◆ Exercise description: Write each entry out again exactly as it was given.

◆ The data:

(** The shape of a run on distinct records that all score. *)
Lemma run_shape
  (self : KeywordScorer.t float) (h : store float) (l : list ref) (n : Z) :
  NoDup l ->
  (forall r, In r l ->
     exists s, calculate_opportunity_score self (h r) = Py.Ok s /\
               is_nan s = false) ->
  exists (h1 : store float) (k : ref -> float),
    (forall r, In r l ->
       calculate_opportunity_score self (h r) = Py.Ok (k r) /\
       is_nan (k r) = false /\ h1 r = annotated (h r) (k r)) /\
    (forall r, ~ In r l -> h1 r = h r) /\
    rank_keywords self h l n
    = Py.Ok
        (assign_ranks h1 1
           (Py.slice_to
              (map snd (sort_desc PrimFloat.ltb (map (fun r => (k r, r)) l))) n),
         Py.slice_to
           (map snd (sort_desc PrimFloat.ltb (map (fun r => (k r, r)) l))) n).
Proof.
  intros Hnd Hsc.
  destruct (score_all_spec self l h Hnd) as (h1 & Hrun & Hin & Hout).
  { intros r Hr. destruct (Hsc r Hr) as (s & Hs & _). exists s. exact Hs. }
  exists h1, (fun r => Py.get (opportunity_score (h1 r)) PrimFloat.nan).
  assert (Hk : forall r, In r l ->
                 calculate_opportunity_score self (h r)
                 = Py.Ok (Py.get (opportunity_score (h1 r)) PrimFloat.nan) /\
                 is_nan (Py.get (opportunity_score (h1 r)) PrimFloat.nan) = false /\
                 h1 r = annotated (h r) (Py.get (opportunity_score (h1 r)) PrimFloat.nan)).
  { intros r Hr. destruct (Hin r Hr) as (s & Hs & Hr1).
    destruct (Hsc r Hr) as (s' & Hs' & Hnan).
    rewrite Hs in Hs'. injection Hs' as <-.
    rewrite Hr1. simpl. rewrite <- Hr1. auto. }
  split; [exact Hk|]. split; [exact Hout|].
  unfold rank_keywords. rewrite Hrun. simpl Py.bind. unfold sorted_reverse.
  rewrite (decorate_keys h1 (fun r => Py.get (opportunity_score (h1 r)) PrimFloat.nan)).
  - reflexivity.
  - intros r Hr. destruct (Hk r Hr) as (_ & _ & Hr1).
    rewrite Hr1 at 1. reflexivity.
Qed.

◆ Task answer:
(** The shape of a run on distinct records that all score. *)
Lemma run_shape
  (self : KeywordScorer.t float) (h : store float) (l : list ref) (n : Z) :
  NoDup l ->
  (forall r, In r l ->
     exists s, calculate_opportunity_score self (h r) = Py.Ok s /\
               is_nan s = false) ->
  exists (h1 : store float) (k : ref -> float),
    (forall r, In r l ->
       calculate_opportunity_score self (h r) = Py.Ok (k r) /\
       is_nan (k r) = false /\ h1 r = annotated (h r) (k r)) /\
    (forall r, ~ In r l -> h1 r = h r) /\
    rank_keywords self h l n
    = Py.Ok
        (assign_ranks h1 1
           (Py.slice_to
              (map snd (sort_desc PrimFloat.ltb (map (fun r => (k r, r)) l))) n),
         Py.slice_to
           (map snd (sort_desc PrimFloat.ltb (map (fun r => (k r, r)) l))) n).
Proof.
  intros Hnd Hsc.
  destruct (score_all_spec self l h Hnd) as (h1 & Hrun & Hin & Hout).
  { intros r Hr. destruct (Hsc r Hr) as (s & Hs & _). exists s. exact Hs. }
  exists h1, (fun r => Py.get (opportunity_score (h1 r)) PrimFloat.nan).
  assert (Hk : forall r, In r l ->
                 calculate_opportunity_score self (h r)
                 = Py.Ok (Py.get (opportunity_score (h1 r)) PrimFloat.nan) /\
                 is_nan (Py.get (opportunity_score (h1 r)) PrimFloat.nan) = false /\
                 h1 r = annotated (h r) (Py.get (opportunity_score (h1 r)) PrimFloat.nan)).
  { intros r Hr. destruct (Hin r Hr) as (s & Hs & Hr1).
    destruct (Hsc r Hr) as (s' & Hs' & Hnan).
    rewrite Hs in Hs'. injection Hs' as <-.
    rewrite Hr1. simpl. rewrite <- Hr1. auto. }
  split; [exact Hk|]. split; [exact Hout|].
  unfold rank_keywords. rewrite Hrun. simpl Py.bind. unfold sorted_reverse.
  rewrite (decorate_keys h1 (fun r => Py.get (opportunity_score (h1 r)) PrimFloat.nan)).
  - reflexivity.
  - intros r Hr. destruct (Hk r Hr) as (_ & _ & Hr1).
    rewrite Hr1 at 1. reflexivity.
Qed.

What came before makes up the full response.